[Opening MATERIAL FOR THE TASK section]

(** A drop that swaps two cells swaps two cells that hold a video. *)
Definition swapsLoaded (target : option nat) (g : t) : Prop :=
  forall ti si source targetCell,
    target = Some ti -> dragSource g = Some si ->
    cells g !! si = Some source -> cells g !! ti = Some targetCell ->
    classEmpty source = false /\ classEmpty targetCell = false.

(** The scroll bar follows the flag [isExtended]. *)
Definition scrollOk (g : t) : Prop :=
  overflowY g = if isExtended g then "scroll" else "hidden".

(** The dropdown lists the registry. *)
Definition inSync (tm : TagManager.t) : Prop :=
  TagManager.dropdown tm = TagManager.dropdown (TagManager.updateDropdown tm).

(** No highlight of a drag is left on the grid. *)
Definition noDragClasses (g : t) : Prop :=
  forall i c, cells g !! i = Some c ->
    classDragging c = false /\ classDragover c = false.

(** Only the cell being dragged has the class [dragging]. *)
Definition onlySourceDragging (g : t) : Prop :=
  forall k c, cells g !! k = Some c -> classDragging c = true ->
              dragSource g = Some k.

(** What [getCellState] and [applyCellState] carry from one cell to
    another, together with the position of the cell. *)
Definition core (c : VideoCell) : nat * bool * Video * string * string :=
  (dataIndex c, classEmpty c, video c, containerDisplay c, buttonDisplay c).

[Closing MATERIAL FOR THE TASK section]

WHAT IS BEING ASKED | Using the records above, repeat exactly the lines from the first one through the line with "classEmpty source = false".

RESPONSE BOX |
(** A drop that swaps two cells swaps two cells that hold a video. *)
Definition swapsLoaded (target : option nat) (g : t) : Prop :=
  forall ti si source targetCell,
    target = Some ti -> dragSource g = Some si ->
    cells g !! si = Some source -> cells g !! ti = Some targetCell ->
    classEmpty source = false /\ classEmpty targetCell = false.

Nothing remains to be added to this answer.